The second explanation came from Gaujoux-Viala, who suggested that the explanation could lie in better treatments, resulting in less interference from the disease itself. Regarding the decrease in cardiovascular events, she stated: “knowing that systemic inflammation is the cornerstone of both RA and atherosclerosis, it may also be related to better control of chronic systemic inflammation as the result of new therapeutic strategies.”
These new therapeutic strategies include tight control, treat to target, methotrexate optimization, and the use of biologic disease-modifying antirheumatic drugs (DMARDs). Each of these strategies has become a standard in the treatment of rheumatoid arthritis within the last twenty years, and it may be both this and an increased awareness of cardiovascular risk that have led to safer outcomes for patients with rheumatoid arthritis.
Tight control is an umbrella term for treatments that are closely monitored from the onset of the disease. This allows doctors to quickly adjust treatments and determine whether the treatment is effective or not. In standard care, patients will often experience long stretches of time in which symptoms are not improving, medicine is proving ineffective, or side effects are occurring unchecked. In these cases, the longer the root of the issue is ignored, the more severe the progression of the disease can be.
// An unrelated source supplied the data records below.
(* ===== verification/EapdSockInv.v ===== *)
(** The sockets of eapd, counted.  The raw sockets of EapdSock.v are shared by name: each is
    counted at least as often as interfaces hold it, an interface holds the one of its
    own name, no two in use have one name; opening and closing an application's
    interfaces keep that. *)
From stdpp Require Import base option list numbers sets.
From Stdlib Require Import ZArith Lia.
From S2P Require Import Prelude Monad EapdState EapdSock.
Local Open Scope Z_scope.

(** ** The invariant *)

Definition all_cbs (k : eapd_wksp_t) : list eapd_cb_t := ap_cb (ew_wps k) ++ ap_cb (ew_nas k) ++ ap_cb (ew_ses k).

(** How many of the interfaces hold socket [i]. *)
Definition holds (i : nat) (c : eapd_cb_t) : bool := bool_decide (cb_brcmSocket c = Some i).
Definition users (i : nat) (l : list eapd_cb_t) : Z := Z.of_nat (length (List.filter (holds i) l)).

Record socks_ok (k : eapd_wksp_t) : Prop := {
  so_len : length (ew_brcmSocket k) = EAPD_WKSP_MAX_NO_BRCM;
  so_cnt : (ew_brcmSocketCount k <= EAPD_WKSP_MAX_NO_BRCM)%nat;
  so_users : forall i, (i < ew_brcmSocketCount k)%nat -> users i (all_cbs k) <= so_inuseCount (brcm_at k i);
  so_held : forall c i, c ∈ all_cbs k -> cb_brcmSocket c = Some i ->
    (i < ew_brcmSocketCount k)%nat /\ so_ifname (brcm_at k i) = cb_ifname c;
  so_uniq : forall i j, (i < ew_brcmSocketCount k)%nat -> (j < ew_brcmSocketCount k)%nat ->
    0 < so_inuseCount (brcm_at k i) -> 0 < so_inuseCount (brcm_at k j) ->
    so_ifname (brcm_at k i) = so_ifname (brcm_at k j) -> i = j;
  so_names : forall c, c ∈ all_cbs k -> (length (cb_ifname c) < IFNAMSIZ)%nat
}.
Lemma brcm_recv_eapol_ok from pLen len w : cache_wf (ew w) -> eapol_event (ew w) len ->
  twp (eapd_brcm_recv_handler from IFNAMSIZ pLen) (fun _ w' => dispatched from 58 (Z.of_nat (30 + len)) (with_frame w) w') w /\
  pkt_at (ew (with_frame w)) 58 (Z.of_nat (30 + len)) = rebuilt (ew w) len /\
  frame_in (ew (with_frame w)) 58 (Z.of_nat (30 + len)).
Proof.
  intros Hw [Hl Hsub Htype Hdl Hfit Hname]. destruct (rewritten_frame (ew w) len Hl Hfit) as [Hrl Hr].
  assert (Hframe : frame_in (ew (with_frame w)) 58 (Z.of_nat (30 + len))).
  { split_and!; [done|lia| |].
    - split; [lia|]. change (ew_packet (ew (with_frame w))) with (rewritten (ew w)). rewrite Hrl. unfold EAPD_WKSP_RECV_DATA_MAX_LEN in *. lia.
    - change (ew_packet (ew (with_frame w))) with (rewritten (ew w)).
      replace (take IFNAMSIZ (drop 58 (rewritten (ew w)))) with (take 16 (take (30 + len) (drop 58 (rewritten (ew w)))))
        by (rewrite take_take, Nat.min_l by lia; done).
      rewrite Hr. unfold rebuilt. rewrite take_app_le; [by rewrite take_ge; [|unfold msg; rewrite length_take; unfold BCM_MSG_IFNAME_MAX; lia]|].
      unfold msg. rewrite take_len; [unfold BCM_MSG_IFNAME_MAX; lia|]. rewrite Hl.
      unfold EAPD_WKSP_RECV_DATA_MAX_LEN, IFNAMSIZ, off_ifname, BCM_MSG_IFNAME_MAX. lia. }
  split_and!; [|unfold pkt_at; by rewrite Nat2Z.id|done].
  unfold eapd_brcm_recv_handler. unfold EAPD_WKSP_RECV_DATA_MAX_LEN in *. unfold msg in *.
  eapd_step. eapply wp_mono; [apply ntoh16_spec; rewrite Hl; unfold IFNAMSIZ, off_usr_subtype; lia|]. intros sub w0 [-> ->].
  rewrite Hsub, Z.eqb_refl. eapd_step. eapply wp_mono; [apply ntoh32_spec; rewrite Hl; unfold IFNAMSIZ, off_event_type; lia|]. intros type w0 [-> ->].
  rewrite Htype, Z.eqb_refl. eapd_step. eapply wp_mono; [apply ntoh32_spec; rewrite Hl; unfold IFNAMSIZ, off_datalen; lia|]. intros dl w0 [-> ->].
  rewrite Hdl. change (IFNAMSIZ + sizeof_bcm_event_t - ETHER_HDR_LEN)%nat with 74%nat. change (74 - BCM_MSG_IFNAME_MAX)%nat with 58%nat.
  change (IFNAMSIZ + off_ifname)%nat with 70%nat. change (IFNAMSIZ + off_addr)%nat with 64%nat. change (74 + off_shost)%nat with 80%nat. change (74 + 12)%nat with 86%nat.
  rewrite wrap32_id by (unfold is_u, ETHER_HDR_LEN, BCM_MSG_IFNAME_MAX; lia).
  unfold IFNAMSIZ, ETHER_HDR_LEN, BCM_MSG_IFNAME_MAX, ETHER_ADDR_LEN in *.
  set (p := ew_packet (ew w)) in *.
  assert (H14 : length (take 14 (drop 16 p)) = 14%nat) by (apply take_len; lia).
  assert (H16 : length (take 16 (drop 70 p)) = 16%nat) by (apply take_len; lia).
  rewrite (pk_id w) at 1. fold p. eapd_step. apply pk_rd; [lia|]. eapd_step. apply pk_rd; [lia|]. eapd_step. apply pk_wr; [lia|].
  change (be16 ETHER_TYPE_802_1X) with [0x88; 0x8e].
  set (p1 := splice p 74 _). assert (Hp1 : length p1 = 4096%nat) by (unfold p1; rewrite splice_length; lia).
  eapd_step. apply pk_wr; [cbn [length]; lia|]. set (p2 := splice p1 86 _).
  assert (Hp2 : length p2 = 4096%nat) by (unfold p2; rewrite splice_length; [done|cbn [length]; lia]).
  assert (Ha : length (take 6 (drop 64 p2)) = 6%nat) by (apply take_len; lia).
  eapd_step. apply pk_rd; [lia|]. eapd_step. apply pk_wr; [lia|].
  set (p3 := splice p2 80 _). assert (Hp3 : length p3 = 4096%nat) by (unfold p3; rewrite splice_length; lia).
  eapd_step. apply pk_wr; [lia|].
  change (pk w (splice p3 58 (take 16 (drop 70 p)))) with (with_frame w).
  assert (Hti : to_int (Z.of_nat len + Z.of_nat 14 + Z.of_nat 16) = Z.of_nat (30 + len)).
  { unfold to_int. rewrite (proj2 (Z.ltb_lt _ _)) by lia. lia. }
  rewrite Hti. by apply eapol_dispatch_ok.
Qed.

(** ** Other events *)

Definition bit_set (bitvec : list Z) (type : Z) : bool := Z.testbit (idx bitvec (type / 8)) (type mod 8).

(** The application asked for events of the type and runs on the interface. *)
Definition listens (app : eapd_app_t) (type : Z) (name : list Z) : bool :=
  existsb (fun cb => bit_set (ap_bitvec app) type && bool_decide (cb_ifname cb = name)) (ap_cb app).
Now that doctors are using biologics and DMARDs in conjunction with traditional therapies, it is more important than ever to monitor developing complications or symptomatic fluctuation. Setting treatment goals is a good way for doctors to quickly determine how a patient is responding to treatment, and can ensure that once a patient strikes the optimal dosage, they stay there and do not incur unwanted side effects from additional dosage.
Recently, doctors have taken to aggressively swapping medications until something sticks and a patient has a response to medicine that drastically reduces or eliminates symptoms. By shaving off the time that most physicians spend waiting for a treatment to take, this treat to target method offers the best possible outcome with the least long-term side effects. However, aggressively treating rheumatoid arthritis can be a demanding process for those who feel that they are able to cope with their symptoms well, or who have low to moderate symptoms.
Results of the Meta-Analysis
Before the year 2000, studies indicated that rheumatoid arthritis patients were at a significantly higher risk of having cardiovascular events than those who did not have RA. The most significant decrease in risk following the turn of the century was a decrease in risk of myocardial infarctions. As fewer and fewer patients experienced heart attacks, risk of cardiovascular deaths decreased as well.
The risk of having a stroke remained approximately the same in patients both with and without rheumatoid arthritis. Since stroke occurs in the brain and not in the heart, improvements in preventing cardiovascular events may have greater outcomes for heart-related disease. Regardless, the meta-analysis reveals clearly that risks for heart disease has decreased in rheumatoid arthritis patients, even if they remain at a higher risk of experiencing a cardiovascular event than those who do not have rheumatoid arthritis.